Active Job reporter reports incorrect data if a job is run within another job via `perform_now` #2467

jonleighton · 2024-11-20T00:30:19Z

Issue Description

Sentry's Active Job reporting code works by prepending a module to overload the perform_now method.

This has the outcome that if one job runs the code in another job via perform_now, and an error occurs, the transaction and context will be reported as the inner job, even though it's the outer job being run.

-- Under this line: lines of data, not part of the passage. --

(** * Vectorised quicksort partitioning (avx512-common-qsort.h)

    A shallow embedding of the partitioning core of the AVX-512 quicksort:
    [COEX], [partition_vec], [partition_avx512], [partition_avx512_unrolled]
    and [avx512_partial_qsort], together with the properties their
    specification states about them.

    Conventions.
    - Elements are integers ([Z] with its usual order): the integer
      instantiations of [type_t].
    - Indices are the [int64_t] offsets from the [arr] pointer, as [Z].  On a
      valid range the load cursors and [l_store] stay between the incoming
      [left] and [right], and [r_store] at most [numlanes] below (the
      bounds of [scalar_inv] and [vec_inv]), so no index computation comes
      near the limits of the 64-bit range.
    - The main [while] loops take fuel; the properties state how much is
      enough for a call to return.
    - The buffer behind [arr] is a map from offsets to elements together
      with the chronological record of the offsets that were read or
      written.
    - A [zmm_t] register is the list of its lanes (lane 0 first); an
      [opmask_t] is the list of its bits. *)

From Stdlib Require Import ZArith List Bool Lia Permutation Sorted.
Import ListNotations.
Open Scope Z_scope.

(** ** The buffer *)

Inductive access : Type :=
| Read (i : Z)
| Write (i : Z).

Definition index_of (a : access) : Z :=
  match a with Read i => i | Write i => i end.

Similarly, we may not even be in a job run at all, e.g. if some controller calls perform_now on a job, the context will be wrong. It will look like the error occurred in a worker process, when it actually occurred in a web process.

Reproduction Steps

class AJob < ApplicationJob
  def perform
    BJob.perform_now
  end
end

class BJob < ApplicationJob
  def perform
    raise "omg"
  end
end

Call AJob.perform_later.

Expected Behavior

Transaction/context is reported from AJob.

Actual Behavior

Transaction/context is reported from BJob.

Ruby Version

3.3.5

SDK Version

5.21.0

Integration and Its Version

No response

Sentry Config

No response

The text was updated successfully, but these errors were encountered:

sl0thentr0py · 2024-11-20T11:09:16Z

right, technically if we're in the same process and not in the worker, we could just start a span instead. I'll have to see what the best way of detecting this is though, or maybe not patch perform_now but the enqueue/execute separately.

st0012 · 2025-01-12T21:30:09Z

In such events, my expectations are:

The exception should be directly tied to BJob as the exception is raised in it.
AJob should be listed in the stacktrace.
AJob should be the transaction.

In my example app:

ErrorJob = BJob
IndirectErrorJob = AJob

And the current behaviour is:

And 3) is not satisfied, which I think is the main concern of the issue?

Simply check if the job is inside another Rails context (request or job) is easy to implement, but MIGHT not entirely correct either:

In that case, Sentry would associate the exception to IndirectErrorJob. But whether it's the correct behaviour or now depends on how users model what a job means in their mind:

If a job represents an execution unit, then this is wrong. Because the closest execution unit of the exception should be ErrorJob instead.
If a job is merely a class wrapper (e.g. a service object), then this is correct as the current main context is indeed IndirectErrorJob.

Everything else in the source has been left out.